Menurut Pohan (2002:7) menyatakan kondisi perbankan
secara umum telah berangsur-angsur pulih ditandai dengan pulihnya kepercayaan
masyarakat terhadap perbankan. Hal ini ditunjukkan dengan naiknya Dana Pihak
Ketiga (DPK) ke perbankan secara gradual atau rata-rata 3,3 % per triwulan
selama tahun 2000 dan 2,6 % per triwulan selama tahun 2001.
Sagir (2006) : Simpanan Dana Pihak Ketiga (DPK) di bank,
akhir Desember 2005 menunjukkan bahwa simpanan perorangan (Rp. 680, 19 trilyun)
lebih besar
dari simpanan institusi (Rp. 453,9 trilyun), dengan deposito dan tabungan
perorangan yang dominan, giro perorangan lebih besar daripada giro institusi
(data BI dan LPS, Kompas 3 Maret 2006).
Dari beberapa informasi tersebut memperlihatkan bahwa
laju pertumbuhan Dana Pihak Ketiga (DPK) positif, tetapi sayangnya laju
pertumbuhan Dana Pihak Ketiga (DPK) ini tidak diikuti dengan laju pertumbuhan
kredit. Berikut adalah beberapa pendapat yang bisa sebagai acuan.

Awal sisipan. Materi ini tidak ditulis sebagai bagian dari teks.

Example split_platforms : Str.split "," "twitter, linkedin" = ["twitter"; " linkedin"].
Proof. reflexivity. Qed.

Example split_empty : Str.split "," "" = [""].
Proof. reflexivity. Qed.

Example split_gaps : Str.split "," "a,,b," = ["a"; ""; "b"; ""].
Proof. reflexivity. Qed.

Example trim_platform : Str.trim "  linkedin " = "linkedin".
Proof. reflexivity. Qed.

Example ofZ_numbers : (Str.ofZ 0, Str.ofZ 12, Str.ofZ (-3)) = ("0", "12", "-3").
Proof. reflexivity. Qed.

Example mediaType_upper_case : Twitter.getMediaType "./uploads/media-1.JPG" = "image/jpeg".
Proof. reflexivity. Qed.

Example text_order_is_bytewise :
  (String.leb "2024-03-01T10:00" "2024-03-01T10:00:00.000Z",
   String.leb "2024-03-01T10:00:00.000Z" "2024-03-01T09:59:59.999Z") = (true, false).
Proof. reflexivity. Qed.

(** ** The order SQLite puts on text *)

Lemma string_compare_refl (s : string) : String.compare s s = Eq.
Proof.
  induction s as [|a s IH]; simpl; [reflexivity|].
  unfold Ascii.compare. now rewrite N.compare_refl.
Qed.

Lemma string_compare_trans_lt (a : string) :
  forall b c, String.compare a b = Lt -> String.compare b c = Lt ->
              String.compare a c = Lt.
Proof.
  induction a as [|x a IH]; intros [|y b] [|z c]; simpl; try congruence.
  unfold Ascii.compare.
  destruct (N.compare_spec (N_of_ascii x) (N_of_ascii y)) as [Exy|Lxy|Gxy];
    try discriminate;
    destruct (N.compare_spec (N_of_ascii y) (N_of_ascii z)) as [Eyz|Lyz|Gyz];
    try discriminate; intros Hab Hbc.
  - rewrite Exy, Eyz, N.compare_refl. eauto.
  - rewrite Exy. now apply N.compare_lt_iff in Lyz as ->.
  - rewrite <- Eyz. now apply N.compare_lt_iff in Lxy as ->.
  - assert (N_of_ascii x < N_of_ascii z)%N as L by lia.
    now apply N.compare_lt_iff in L as ->.
Qed.

Lemma string_leb_trans (a b c : string) :
  String.leb a b = true -> String.leb b c = true -> String.leb a c = true.
Proof.
  unfold String.leb.
  destruct (String.compare a b) eqn:Hab; try discriminate;
    destruct (String.compare b c) eqn:Hbc; try discriminate; intros _ _.
  - apply String.compare_eq_iff in Hab, Hbc. subst. now rewrite string_compare_refl.
  - apply String.compare_eq_iff in Hab. subst. now rewrite Hbc.
  - apply String.compare_eq_iff in Hbc. subst. now rewrite Hab.
  - now rewrite (string_compare_trans_lt a b c Hab Hbc).
Qed.



(** ** ORDER BY *)

Lemma insert_by_time_perm (p : Post) (rows : list Post) :
  Permutation (p :: rows) (Sql.insert_by_time p rows).
Proof.
  induction rows as [|q rows IH]; simpl; [reflexivity|].
  destruct (String.leb (scheduled_time p) (scheduled_time q)); [reflexivity|].
  rewrite perm_swap. now constructor.
Qed.

Lemma order_by_time_perm (rows : list Post) :
  Permutation rows (Sql.order_by_time rows).
Proof.
  induction rows as [|p rows IH]; simpl; [constructor|].
  rewrite <- insert_by_time_perm. now constructor.
Qed.



Lemma Status_eqb_eq (a b : Status) : Status_eqb a b = true <-> a = b.
Proof. destruct a, b; simpl; split; congruence. Qed.

Lemma select_due_In (now : string) (s : Store) (p : Post) :
  In p (Sql.select_due now s) <->
  In p (posts s) /\ post_status p = scheduled /\ String.leb (scheduled_time p) now = true.
Proof.
  unfold Sql.select_due.
  split.
  - intros H. apply (Permutation_in _ (Permutation_sym (order_by_time_perm _))) in H.
    apply filter_In in H as [Hin Hdue]. unfold Sql.is_due in Hdue.
    apply andb_true_iff in Hdue as [Hs Ht]. apply Status_eqb_eq in Hs. auto.
  - intros (Hin & Hs & Ht).
    apply (Permutation_in _ (order_by_time_perm _)).
    apply filter_In. split; [exact Hin|].
    unfold Sql.is_due. rewrite Hs, Ht. reflexivity.
Qed.

(** ** Statements on a working store *)

Lemma healthy_faults (self : Scheduler) (w : World) :
  healthy self w ->
  db_open self = true /\
  (faults w = [] \/ exists rest, faults w = None :: rest /\ Forall (fun f => f = None) rest).
Proof.
  intros [Ho Hf]. split; [exact Ho|].
  destruct (faults w) as [|f rest]; [now left|right].
  inversion Hf; subst. now exists rest.
Qed.

Lemma dbRun_healthy {A : Type} (self : Scheduler) (stmt : Z -> Store -> A * Store)
    (w : World) :
  healthy self w ->
  exists w',
    dbRun (db_open self) stmt w = (Ok (fst (stmt (clock (net w)) (store w))), w') /\
    store w' = snd (stmt (clock (net w)) (store w)) /\
    net w' = net w /\ scheduler_log w' = scheduler_log w /\ healthy self w'.
Proof.
  intros H. destruct (healthy_faults self w H) as [Ho [Hf|(rest & Hf & Hrest)]];
    unfold dbRun; rewrite Ho, Hf; simpl;
    destruct (stmt (clock (net w)) (store w)) as [a s'];
    eexists; (split; [reflexivity|]); simpl; repeat split; auto.
Qed.

Lemma dbRun_ok {A : Type} (stmt : Z -> Store -> A * Store) (w : World) :
  hd None (faults w) = None ->
  dbRun true stmt w =
  (Ok (fst (stmt (clock (net w)) (store w))),
   mkWorld (snd (stmt (clock (net w)) (store w))) (net w) (tl (faults w))
           (scheduler_log w)).
Proof.
  intros H. unfold dbRun. simpl.
  destruct (faults w) as [|[msg|] rest]; simpl in *; try discriminate;
    now destruct (stmt (clock (net w)) (store w)).
Qed.

(** ** The due-post query *)



(** C6.  Whatever the store and the time, the rows the due-post query
    answers with all have status scheduled; a row whose status is
    posting is never among them, however early its scheduled time. *)
Theorem posting_never_due (self : Scheduler) (now : string) (w w' : World)
    (rows : list Post) :
  getScheduledPosts self now w = (Ok rows, w') ->
  (forall q, In q rows -> post_status q = scheduled) /\
  (forall p, post_status p = posting -> ~ In p rows).
Proof.
  unfold getScheduledPosts, dbRun. intros H.
  assert (rows = Sql.select_due now (store w)) as ->.
  { destruct (db_open self); simpl in H; [|discriminate].
    destruct (faults w) as [|[msg|] rest]; simpl in H; congruence. }
  split.
  - intros q Hq. now apply select_due_In in Hq.
  - intros p Hp Hin. apply select_due_In in Hin as (_ & Hs & _). congruence.
Qed.

Lemma posting_never_due_witness :
  String.leb (scheduled_time Sample.inFlight) "2024-03-01T10:00:00.000Z" = true /\
  ~ In Sample.inFlight [Sample.early; Sample.late].
Proof.
  split; [reflexivity|].
  exact (proj2 (posting_never_due Sample.scheduler "2024-03-01T10:00:00.000Z"
                  (Sample.worldOf [Sample.late; Sample.inFlight; Sample.notYet; Sample.early]
                     [] [])
                  _ [Sample.early; Sample.late] eq_refl)
               Sample.inFlight eq_refl).
Defined.

(** ** What an effect leaves of the state *)

Section Keeps.

Context {S : Type} (R : S -> S -> Prop).
Hypothesis R_refl : forall s, R s s.
Hypothesis R_trans : forall a b c, R a b -> R b c -> R a c.

Lemma keeps_ret {A : Type} (a : A) : keeps R (ret a).
Proof. intros s. apply R_refl. Qed.

Lemma keeps_throw {A : Type} (e : Error) : keeps R (@throw S A e).
Proof. intros s. apply R_refl. Qed.

Lemma keeps_gets {A : Type} (f : S -> A) : keeps R (gets f).
Proof. intros s. apply R_refl. Qed.

Lemma keeps_bind {A B : Type} (m : Eff S A) (k : A -> Eff S B) :
  keeps R m -> (forall a, keeps R (k a)) -> keeps R (bind m k).
Proof.
  intros Hm Hk s. unfold bind. specialize (Hm s).
  destruct (m s) as [[a|e] s']; simpl in *; [|exact Hm].
  eapply R_trans; [exact Hm|apply Hk].
Qed.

Pohan (2002), meskipun bank telah menyalurkan kreditnya,
namun secara umum fungsi intermediasi perbankan masih berjalan lambat. Hal ini
dapat dilihat dari rendahnya Loan Deposit Ratio (LDR) perbankan pada akhir
tahun 2001 yaitu sebesar 33,7 %.
Sagir (2006), kelebihan likuiditas, Loan Deposit Ratio
(LDR) nisbah antara pinjaman terhadap simpanan masih rendah, hanya 50,9 % Dana
Pihak Ketiga (DPK) yang tersalurkan, karena trauma kredit macet, sehingga bank
lebih tertarik untuk menempatkan kelebihan dana pada aset yang lebih aman
(SBI), fasilitas deposito bank sentral (Fasbi) dan Surat Utang Negara (SUN).
Dana Pihak Ketiga (DPK) perbankan masih didominasi jangka pendek, yang menurut
himpunan ketentuan perbankan yang disempurnakan tanggal 29 Mei 1993 berkaitan
dengan Loan Deposit Ratio (LDR) maka bank bisa memberikan kredit sampai batas
Loan Deposit Ratio (LDR) 110 %.
Sagir (2006) dengan memperhatikan pula warning
tentang Dana Pihak Ketiga (DPK) dari bank dunia yang berupa rekomendasi April
1997 (pra krisis 11 Juli 1997) bahwa simpanan masyarakat (DPK) masih belum
mampu menjadi pemacu investasi tinggi (tetap ada kesenjangan antara tabungan
dan investasi, saving gap).
Menurut Arsitektur Perbankan Indonesia (2006),
Profitabilitas dan efisiensi operasional bank yang tidak sustainable, tingkat
profitabilitas pada umumnya bukan merupakan profitabilitas dan efisiensi yang
sustainable. Hal ini disebabkan oleh lemahnya struktur aktiva produktif
bank-bank.
Berbagai permasalahan yang ada mengenai peran perbankan sebagai lembaga intermediasi Kegiatan
menghimpun dan menyalurkan kredit ini hendaknya dilakukan secara optimal oleh
bank, seperti kita ketahui suatu kebijakan yang telah ditetapkan oleh Bank
Indonesia sebagai Bank Sentral bahwa hendaknya posisis Loans Deposit Ratio
antara 78%- 100 %( kebijakan BI 1 Maret 2011)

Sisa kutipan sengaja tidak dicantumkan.